Evolution, structure, and activation mechanism of family 3/C G-protein-coupled receptors

Abstract

G-protein-coupled receptors (GPCRs) represent one of the largest gene families in the animal genome. These receptors can be classified into several groups based on the sequence similarity of their common heptahelical domain. The family 3 (or C) GPCRs are receptors for the main neurotransmitters glutamate and gamma-aminobutyric acid, for Ca(2+), for sweet and amino acid taste compounds, and for some pheromone molecules, as well as for odorants in fish. Although none of these family 3 receptors have been found in plants, members have been identified in ancient organisms, such as slime molds (Dictyostelium) and sponges. Like any other GPCRs, family 3 receptors possess a transmembrane heptahelical domain responsible for G-protein activation.
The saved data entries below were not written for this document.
(* ===== verification/SseManager.v ===== *)
(** * The manager of server-sent events (pkg/api/v1/sse/manager.go, client.go)

    Clients are reached by their pointers, numbers into [heap]; the maps of the
    manager hold pointers.  The three channels of the manager and the channel of
    a client are bounded queues; a [select] between two ready cases takes the
    one its [choice] says.  The manager is one [op] after the other: calls of
    the API, one turn of the event loop, the end of a request, and so on; but a
    client may be closed by the goroutine that serves it between the check and
    the send of [SendEvent], whoever the sender is.  The limiter of
    golang.org/x/time/rate, the writes to the response and those closes are
    parameters. *)

From S2P Require Import Prelude SseEvents.

Definition ErrManagerAlreadyRunning : goerror := ErrNew "SSE manager is already running".
Definition ErrManagerNotRunning : goerror := ErrNew "SSE manager is not running".
Definition ErrManagerStopped : goerror := ErrNew "SSE manager has been stopped".
Definition ErrMaxClientsReached : goerror := ErrNew "maximum number of clients reached".
Definition ErrRegistrationQueueFull : goerror := ErrNew "client registration queue is full".
Definition ErrUnregistrationQueueFull : goerror := ErrNew "client unregistration queue is full".
Definition ErrBroadcastQueueFull : goerror := ErrNew "broadcast queue is full".
Definition ErrClientNotFound : goerror := ErrNew "client not found".
Definition ErrClientClosed : goerror := ErrNew "client connection is closed".
Definition ErrRateLimited : goerror := ErrNew "event dropped due to rate limiting".
Definition ErrBufferFull : goerror := ErrNew "client buffer is full".

Record Config := mkConfig {
  MaxClients : Z; ClientTimeout : Duration; WriteTimeout : Duration; HeartbeatInterval : Duration;
  EventBufferSize : Z; ClientBufferSize : Z; BroadcastBufferSize : Z; MaxEventsPerSecond : Z; BurstSize : Z;
  CleanupInterval : Duration; MaxEventHistory : Z }.
Definition DefaultConfig : Config :=
  mkConfig 1000 (5 * Minute) (10 * Second) (30 * Second) 1000 100 10000 100 200 (1 * Minute) 10000.

Section sse.
Context {L : Type}.                              (* the state of a rate limiter *)
Variable Allow : Time → L → bool * L.
Variable json_text : gmap string json → string + goerror.
(** The order in which a map of clients is ranged over. *)
Variable order : list (string * nat) → list (string * nat).

(** ** Clients *)

(** [ctx_done] is the end of the context of the client, by the request or by
    [Close]; [output] is what was written to the response. *)
Record Client := mkClient {
  ClientID : string; Send : list Event; BufferSize : Z; Topics : gset string; Filters : list Filter;
  LastEventID : string; Connected : Time; limiter : L; ctx_done : bool; closed : bool;
  eventsSent : Z; eventsDropped : Z; lastActivity : Time; output : string }.
#[export] Instance Client_eta : Eta Client := fun c =>
  mkClient (ClientID c) (Send c) (BufferSize c) (Topics c) (Filters c) (LastEventID c) (Connected c) (limiter c)
    (ctx_done c) (closed c) (eventsSent c) (eventsDropped c) (lastActivity c) (output c).
Implicit Types (c : Client).

(** [make] of a channel with a negative size panics. *)
Definition makechan_panic : string := "makechan: size out of range".
Definition NewClient (id lastEventID : string) (bufferSize : Z) (l : L) (now : Time) : res Client :=
  if bufferSize <? 0 then Panic makechan_panic
  else Ok (mkClient id [] bufferSize ∅ [] lastEventID now l false false 0 0 now "").

Definition IsAlive c : bool := negb (closed c) && negb (ctx_done c).
Definition passesFilters (e : Event) c : bool := forallb (λ f, Matches json_text f e) (Filters c).
Definition AddFilter (f : Filter) c : Client := c <| Filters := Filters c ++ [f] |>.
Definition RemoveFilter (filterIndex : Z) c : Client :=
  if (0 <=? filterIndex) && (filterIndex <? Z.of_nat (length (Filters c)))
  then c <| Filters := take (Z.to_nat filterIndex) (Filters c) ++ drop (S (Z.to_nat filterIndex)) (Filters c) |> else c.
Definition Close c : Client := if closed c then c else c <| closed := true |> <| ctx_done := true |>.
Section retry.
Context {St A : Type} (opts : RetryOptions) (random : Z → float64).
(** What the context says at its looks: the [2k]-th is before attempt [k], the
    one after it is the wait that follows the attempt. *)
Context (ctx : Z → option goerror).
Context (fn : io St A).

Fixpoint retry_loop (n : nat) (attempt : Z) (lastErr : goerror) (s : St) (sleeps : list Duration) : res A * St * list Duration :=
  match n with
  | O => (Err (exhausted opts lastErr), s, sleeps)
  | S n' =>
      match ctx (2 * attempt) with
      | Some err => (Err err, s, sleeps)
      | None =>
          match fn s with
          | (Ok a, s') => (Ok a, s', sleeps)
          | (Panic w, s') => (Panic w, s', sleeps)
          | (Err err, s') =>
              if (attempt =? RMaxRetries opts) || negb (isRetryable err (RRetryableErrors opts))
              then (Err (exhausted opts err), s', sleeps)
              else
                let sleeps := sleeps ++ [calculateDelay attempt (random attempt) opts] in
                match ctx (2 * attempt + 1) with
                | Some err => (Err err, s', sleeps)
                | None => retry_loop n' (attempt + 1) err s' sleeps
                end
          end
      end
  end.

Definition WithRetry_log (s : St) : res A * St * list Duration :=
  retry_loop (Z.to_nat (RMaxRetries opts + 1)) 0 (ErrNew "%!w(<nil>)") s [].
Definition WithRetry : io St A := λ s, (WithRetry_log s).1.
End retry.

(** The configuration of the database, as far as the retries read it. *)
Record DatabaseConfig := mkDatabaseConfig {
  MaxRetries : Z; RetryDelay : Duration; MaxRetryDelay : Duration; RetryMultiplier : float64 }.
Definition retry_options (config : DatabaseConfig) : RetryOptions :=
  mkRetryOptions (MaxRetries config) (RetryDelay config) (MaxRetryDelay config) (RetryMultiplier config) true [ErrConnDone; ErrTxDone].

(** [ExecuteWithRetry], [ExecuteWithRetryResult], [RetryableExec] and the
    retried queries: the call under the options of the configuration. *)
Definition ExecuteWithRetry {St A} (config : DatabaseConfig) (random : Z → float64) (ctx : Z → option goerror)
    (fn : io St A) : io St A := WithRetry (retry_options config) random ctx fn.

(** ** The search ignores case and nothing else *)

Lemma ToLower_length s : String.length (ToLower s) = String.length s.
Proof. induction s as [|c s IH]; simpl; [done|by rewrite IH]. Qed.

Lemma HasPrefix_short s p : (String.length s < String.length p)%nat → HasPrefix s p = false.
Proof.
  revert s. induction p as [|b p IH]; intros s Hl; simpl in Hl; [lia|].
  destruct s as [|a s]; [done|]. rewrite HasPrefix_cons, IH; [by destruct (Ascii.eqb a b)|simpl in Hl; lia].
Qed.

Lemma Contains_short s p : (String.length s < String.length p)%nat → Contains s p = false.
Proof.
  induction s as [|c s IH]; intros Hl; cbn [Contains]; rewrite HasPrefix_short by done; [done|].
  simpl in Hl. apply IH. lia.
Qed.
(** [now] and [now'] are the two times it takes. *)
Definition QuarantineFile (now now' : Time) (file : CorpusFile) (reason : QuarantineReason) (details quarantinedBy : string) : io World unit :=
  let* existing := attempt (on_db (GetQuarantinedFile config random (FileID file))) in
  match existing with
  | inl _ => io_ret tt
  | inr _ =>
      let quarantined := mkQuarantined ("quarantine-" +:+ FileID file) (FileID file) (FileCampaignID file) (FileHash file)
        reason details now quarantinedBy None None None in
      let* _ := or_wrap "failed to store quarantine record" (on_db (AddQuarantinedFile config random quarantined)) in
      let* _ := move_to_quarantine (getCorpusFilePath (FileCampaignID file) (FileHash file))
                                   (getQuarantineFilePath (FileCampaignID file) (FileHash file)) in
      mark_quarantined now' (FileID file)
  end.

Definition EvaluateFile (now now' : Time) (cq : CorpusQuarantine) (file : CorpusFile) (metrics : CorpusFileMetrics) : io World unit :=
  match first_verdict (thresholds cq) metrics (rules cq) with
  | Some (reason, details) => QuarantineFile now now' file reason details "system"
  | None => io_ret tt
  end.

Definition RestoreFile (now : Time) (fileID restoredBy notes : string) : io World unit :=
  let* quarantined := or_wrap "failed to get quarantined file" (on_db (GetQuarantinedFile config random fileID)) in
  let* file := or_wrap "failed to get corpus file" (on_db (GetCorpusFile config random fileID)) in
  let* _ := with_files (
    let quarantinePath := getQuarantineFilePath (FileCampaignID file) (FileHash file) in
    let corpusPath := getCorpusFilePath (FileCampaignID file) (FileHash file) in
    let* data := attempt (on_files (ReadFile quarantinePath)) in
    match data with
    | inr _ => io_ret tt
    | inl data =>
        let* _ := or_wrap "failed to restore file to corpus" (on_files (SaveFile corpusPath data)) in
        ignore (on_files (DeleteFile quarantinePath))
    end) in
  let* _ := or_wrap "failed to update quarantine record"
    (on_db (UpdateQuarantinedFile config random (QID quarantined)
      [("reviewed_at", UTime now); ("reviewed_by", UString restoredBy); ("resolution", UString "restored"); ("review_notes", UString notes)])) in
  ignore (on_db (UpdateCorpusFile config random fileID [("quarantined", UBool false); ("restored_at", UTime now)])).

Definition DeleteQuarantinedFile (now : Time) (fileID deletedBy reason : string) : io World unit :=
  let* quarantined := or_wrap "failed to get quarantined file" (on_db (GetQuarantinedFile config random fileID)) in
  let* _ := with_files (ignore (on_files (DeleteFile (getQuarantineFilePath (QCampaignID quarantined) (QHash quarantined))))) in
  let* _ := or_wrap "failed to update quarantine record"
    (on_db (UpdateQuarantinedFile config random (QID quarantined)
      [("reviewed_at", UTime now); ("reviewed_by", UString deletedBy); ("resolution", UString "deleted"); ("review_notes", UString reason)])) in
  ignore (on_db (DeleteCorpusFile config random fileID)).

Definition UpdateMetrics (now now' now'' : Time) (cq : CorpusQuarantine) (fileID : string) (update : CorpusFileMetrics → CorpusFileMetrics) : io World unit :=
  let* metrics := attempt (on_db (GetCorpusFileMetrics config random fileID)) in
  let metrics := update (match metrics with inl m => m | inr _ => (empty_metrics fileID) <| LastExecuted := now |> end) in
  let* _ := or_wrap "failed to update corpus file metrics" (on_db (UpdateCorpusFileMetrics config random fileID metrics)) in
  let* file := or_wrap "failed to get corpus file" (on_db (GetCorpusFile config random fileID)) in
  ignore (EvaluateFile now' now'' cq file metrics).

(** ** Facts about the database calls *)

Context (Hmax : 0 ≤ MaxRetries config).

Lemma on_db_run {A} (m : io (sql Tables) A) d f r d' : m d = (r, d') → on_db m (d, f) = (r, (d', f)).
Proof. unfold on_db. simpl. by intros ->. Qed.

(** A retried read whose query finds nothing is an error, whatever the faults,
    and changes no table. *)
Lemma read_nothing {A} (other : res A) (body : Tables → res A) (d : sql Tables) :
  (∃ e, body (tables d) = Err e) → ∃ e d', on_no_rows other (ExecuteWithRetry config random (λ _, None) (query body)) d = (Err e, d') ∧ tables d' = tables d.
Proof using Hmax.
  intros [e He]. rewrite (on_no_rows_retry _ _ Hmax).
  assert (io_keeps (on_tables (eq (tables d))) (query body)) as Hk by apply keeps_query.
  destruct (ExecuteWithRetry config random (λ _, None) (query body) d) as [r d'] eqn:E.
  pose proof (WithRetry_keeps (retry_options config) random (λ _, None) _ _ Hk d eq_refl) as Ht.
  change (on_tables (eq (tables d)) (ExecuteWithRetry config random (λ _, None) (query body) d).2) in Ht. rewrite E in Ht. simpl in Ht.
  exists (match r with Err e => e | _ => e end), d'. split; [|done]. destruct r as [a|e'|w]; [exfalso|done|exfalso].
  - destruct (WithRetry_ok _ _ _ _ _ _ _ _ Hk eq_refl E) as (d0 & Hd0 & E0). apply exec_ok in E0. unfold on_tables in Hd0. rewrite <- Hd0, He in E0. done.
  - destruct (WithRetry_panic _ _ _ _ _ _ _ _ Hk eq_refl E) as (d0 & Hd0 & E0). apply exec_panic in E0. unfold on_tables in Hd0. rewrite <- Hd0, He in E0. done.
Qed.

(** Every record is called after its file. *)
Definition quarantine_wf (t : Tables) : Prop :=
  ∀ rows q, quarantined_files t = Some rows → q ∈ rows → QID q = "quarantine-" +:+ QFileID q.

Lemma no_record t fileID : quarantine_wf t → HasPrefix fileID "quarantine-" = false →
  ∃ e, with_table "quarantined_files" (quarantined_files t) (λ rows, first_row (where_ (q_id fileID) rows)) = Err e.
Proof.
  intros Hwf Hid. unfold with_table. destruct (quarantined_files t) as [rows|] eqn:Er; [|by eexists].
  exists ErrNoRows. apply first_row_none, has_row_false. intros q Hq. apply String.eqb_neq. intros E.
  rewrite (Hwf rows q Er Hq) in E. rewrite <- E in Hid. by rewrite (HasPrefix_app_l _ _ _ (HasPrefix_self "quarantine-")) in Hid.
Qed.

Lemma get_quarantined_fails d fileID : quarantine_wf (tables d) → HasPrefix fileID "quarantine-" = false →
  ∃ e d', GetQuarantinedFile config random fileID d = (Err e, d') ∧ tables d' = tables d.
Proof using Hmax. intros Hwf Hid. by apply read_nothing, no_record. Qed.

Lemma bind_err {S A B} (m : io S A) (k : A → io S B) s e s' : m s = (Err e, s') → io_bind m k s = (Err e, s').
Proof. unfold io_bind. by intros ->. Qed.
Lemma bind_ok {S A B} (m : io S A) (k : A → io S B) s a s' : m s = (Ok a, s') → io_bind m k s = k a s'.
Proof. unfold io_bind. by intros ->. Qed.
Lemma or_wrap_err {S A} prefix (m : io S A) s e s' : m s = (Err e, s') → or_wrap prefix m s = (Err (ErrWrap prefix e), s').
Proof. unfold or_wrap. by intros ->. Qed.

(** Nobody leaves the quarantine.  In every database whose records were
    made by [QuarantineFile], restoring a file and deleting it from the
    quarantine fail for every file whose own ID does not start with
    "quarantine-", whatever the faults, and leave all tables and files as they
    were: the record is looked for under the ID of the file, but stored under
    another one. *)
Theorem quarantine_is_forever (w : World) (fileID by_ notes : string) (now : Time)
    (Hwf : quarantine_wf (tables w.1)) (Hid : HasPrefix fileID "quarantine-" = false) :
  (∃ e w', RestoreFile now fileID by_ notes w = (Err e, w') ∧ tables w'.1 = tables w.1 ∧ w'.2 = w.2) ∧
  (∃ e w', DeleteQuarantinedFile now fileID by_ notes w = (Err e, w') ∧ tables w'.1 = tables w.1 ∧ w'.2 = w.2).
Proof using Hmax.
  destruct w as [d f]. destruct (get_quarantined_fails d fileID Hwf Hid) as (e & d' & E & Ht).
  assert (or_wrap "failed to get quarantined file" (on_db (GetQuarantinedFile config random fileID)) (d, f) =
    (Err (ErrWrap "failed to get quarantined file" e), (d', f))) as Hr by (by apply or_wrap_err, on_db_run).
  split; eexists _, _; (split; [by apply bind_err|done]).
Qed.

Definition record_of (now : Time) (file : CorpusFile) (reason details by_ : string) : QuarantinedFile :=
  mkQuarantined ("quarantine-" +:+ FileID file) (FileID file) (FileCampaignID file) (FileHash file) reason details now by_ None None None.

Lemma mark_fails d f fileID now : healthy d → mark_quarantined now fileID (d, f) = (Ok tt, (d, f)).
Proof using Hmax.
  intros Hd. assert (UpdateCorpusFile config random fileID [("quarantined", UBool true); ("quarantined_at", UTime now)] d =
    (Err (exhausted (retry_options config) (no_such_column "quarantined")), d)) as E by (by apply retry_change_err).
  unfold mark_quarantined, ignore. by rewrite (on_db_run _ _ _ _ _ E).
Qed.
However, most of these identified receptors also possess a large extracellular domain that is responsible for ligand recognition, is structurally similar to bacterial periplasmic proteins involved in the transport of small molecules, and is called a Venus Flytrap module. The recent resolution of the structure of this binding domain in one of these receptors, the metabotropic glutamate 1 receptor, together with the recent demonstration that these receptors are dimers, revealed a unique mechanism of activation for these GPCRs. Such data open new possibilities in the development of drugs aimed at modulating these receptors, and raise a number of interesting questions on the activation mechanism of the other GPCRs.